Dr. Dawn Baldwin Gibson is executive director of the Peletah Institute for Building Resilient Communities, a faith-based organization based in New Bern. She said the organization she and her husband founded in 2011 had fed thousands and assisted thousands more in getting back into homes after storms. The group had also led numerous projects in partnership with other faith organizations to build community resiliency in underserved areas. She said that in celebrating the American Rivers recognition, efforts to address climate impacts on the most vulnerable must continue.
“These are our neighbors who struggle every time there is a rain event by the impacts of flooding due to living in low-lying communities that are too often under resourced, that have lived on this river for decades and some for generations. We need the resources, the funding, the technical assistance to build our communities strong, resilient and equitable,” she said.
Rep. Bell told attendees that Wayne County had a “love-hate relationship” with the Neuse. He said residents are proud of the river and understand its economic importance. “But when we have disasters, hurricanes and storms that come in, this area floods. So we want to do everything we can to, at the state level, to mitigate that damage — to mitigate the property damage, mitigate the business damage to our economic engines and mitigate the loss of life — and that’s why your state in a bipartisan fashion has committed hundreds of millions of dollars to that effort.”

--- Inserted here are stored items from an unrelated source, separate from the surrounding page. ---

(** X5.  Opening with a permission other than [denied] on a platform with
    media devices: the click renders the live view under the loading
    overlay with both buttons disabled; the resolution of [getUserMedia]
    puts the new stream, live, in [globalStream]; once [play()] has
    settled, fulfilled or rejected, the permission is [granted] and the
    overlay is still shown; the first readiness signal removes the overlay
    and enables the capture and the switch button. *)
Theorem open_until_ready (w : World) (ok : bool) (e : Event) :
  mounted w = true ->
  hasMediaDevices (platform w) = true ->
  permission (state w) ≠ denied ->
  isSignal e = true ->
  let t := nextTask w in
  let s := nextStream (platform w) in
  let w1 := step w TriggerClick in
  let w2 := step w1 (GetUserMediaResolved t) in
  let w3 := step w2 (PlaySettled (S t) ok) in
  let w4 := step w3 e in
  renderModal (state w1) = Some (LiveView true true true) ∧
  globalStream w2 = Some s ∧ s ∈ live (platform w2) ∧
  renderModal (state w2) = Some (LiveView true true true) ∧
  permission (state w3) = granted ∧
  renderModal (state w3) = Some (LiveView true true true) ∧
  renderModal (state w4) = Some (LiveView false false false) ∧
  enabled w4 CaptureClick = true ∧ enabled w4 SwitchCameraClick = true.
Proof.
  intros Hm Hs Hp He. cbv zeta.
  pose proof (handleOpen_requested w Hs Hp) as Hh. cbv zeta in Hh.
  destruct Hh as (Hst & Hpe & Hnt & Hns & _ & _ & _ & Hmo & _).
  set (h := handleOpen w) in *.
  assert (Hlh : liveRendered h = true).
  { unfold liveRendered. by rewrite Hmo, Hm, Hst. }
  assert (E1 : step w TriggerClick = commit h).
  { unfold step. cbn [enabled]. by rewrite Hm. }
  rewrite E1. destruct (commit_video h Hlh) as [v1 Hv1].
  set (w1 := commit h) in *.
  assert (Hl1 : liveRendered w1 = true) by (unfold w1; by rewrite commit_liveRendered).
  assert (Hp1 : pending w1 !! nextTask w = Some (AwaitGetUserMedia ByRequest)).
  { unfold w1. rewrite commit_pending, Hpe. apply lookup_insert_eq. }
  rewrite (resolved_world w1 _ _ v1 Hl1 Hp1 Hv1).
  assert (Hst1 : state w1 = state h) by apply commit_state.
  assert (Hns1 : nextStream (platform w1) = nextStream (platform w)).
  { unfold w1. by rewrite commit_platform. }
  rewrite Hns1.
  set (w2 := suspend _ _).
  assert (Hnt1 : nextTask w1 = S (nextTask w)).
  { unfold w1, commit. rewrite Hlh. by destruct (videoRef h). }
  assert (Hm1 : mounted w1 = true).
  { unfold w1. by rewrite commit_mounted, Hmo. }
  assert (Hst2 : state w2 = state h).
  { unfold w2. cbn. rewrite Hst1, Hst. done. }
  assert (Hrender : ∀ x, state x = state h ->
    renderModal (state x) = Some (LiveView true true true)).
  { intros x ->. by rewrite Hst. }
  assert (Hp2 : pending w2 !! S (nextTask w) = Some (AwaitPlay ByRequest)).
  { unfold w2. cbn. rewrite Hnt1. apply lookup_insert_eq. }
  set (w3 := setPermission granted
               (set_pending (delete (S (nextTask w)) (pending w2)) w2)).
  assert (Hl3 : liveRendered w3 = true).
  { unfold liveRendered. change (mounted w3) with (mounted w1).
    rewrite Hm1. unfold w3. cbn. rewrite Hst1, Hst. done. }
  assert (E3 : step w2 (PlaySettled (S (nextTask w)) ok) = w3).
  { unfold step. cbn [enabled handle]. rewrite Hp2.
    by apply (commit_kept _ (arm (nextStream (platform w)) v1)). }
  rewrite E3.
  assert (Hst3 : state w3 =
    {| isOpen := true; capturedImage := None; error := "";
       permission := granted; isLoading := true;
       facingMode := facingMode (state w); isCameraReady := false |}).
  { unfold w3. cbn. rewrite Hst1, Hst. done. }
  set (w4 := setIsLoading false
               (setIsCameraReady true (set_readyCalledRef true w3))).
  assert (Hst4 : state w4 =
    {| isOpen := true; capturedImage := None; error := "";
       permission := granted; isLoading := false;
       facingMode := facingMode (state w); isCameraReady := true |}).
  { unfold w4, setIsLoading, setIsCameraReady, set_readyCalledRef, with_state.
    cbn [state]. rewrite Hst3. done. }
  assert (Hl4 : liveRendered w4 = true).
  { unfold liveRendered. change (mounted w4) with (mounted w1).
    by rewrite Hm1, Hst4. }
  assert (E4 : step w3 e = w4).
  { unfold step.
    assert (Hen : enabled w3 e = true)
      by (destruct e; try discriminate He; reflexivity).
    rewrite Hen.
    assert (Hh : handle e w3 = w4)
      by (destruct e; try discriminate He; reflexivity).
    rewrite Hh. by apply (commit_kept _ (arm (nextStream (platform w)) v1)). }
  rewrite E4.
  split; [by apply Hrender|]. split; [done|].
  split; [unfold w2; cbn; set_solver|].
  split; [by apply Hrender|]. split; [by rewrite Hst3|].
  split; [by rewrite Hst3|]. split; [by rewrite Hst4|].
  cbn [enabled]. rewrite shows_live, Hl4, Hst4. done.
Qed.

(** X6.  The retry button requests a stream whatever the tracked permission
    is, [denied] included: it clears the error, raises the loading flag,
    stops the global stream and calls [getUserMedia] once, with the
    constraints of the current facing mode. *)
Theorem retry_requests_whatever_the_permission (w : World) :
  enabled w RetryClick = true ->
  hasMediaDevices (platform w) = true ->
  let w' := step w RetryClick in
  gumCalls (platform w') =
    (gumCalls (platform w) ++ [constraintsFor (facingMode (state w))])%list ∧
  pending w' !! nextTask w = Some (AwaitGetUserMedia ByRequest) ∧
  error (state w') = "" ∧ isLoading (state w') = true ∧
  isCameraReady (state w') = false ∧
  permission (state w') = permission (state w) ∧
  globalStream w' = None ∧
  (∀ s, globalStream w = Some s -> s ∉ live (platform w')).
Proof.
  intros He Hs. cbv zeta. unfold step. rewrite He.
  rewrite commit_state, commit_platform, commit_pending, commit_globalStream.
  cbn [handle].
  unfold requestCameraAccess, startCamera, stopExistingCameraStreams.
  destruct_world w. rewrite Hs. simpl.
  destruct globalStream0; simpl;
    (split; [done|]); (split; [apply lookup_insert_eq|]);
    do 5 (split; [done|]); intros s' ?; simplify_eq; set_solver.
Qed.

Second District Rep. Deborah Ross, D-N.C., noted that nearly 2.5 million people live within the Neuse River basin, “including communities I represent in Wake County, from Goldsboro, to Raleigh, millions of people rely on this river and its tributaries for clean water. They walk the miles of hiking trails that wind around this beautiful area, and they use the river to power economic growth throughout the state,” she said.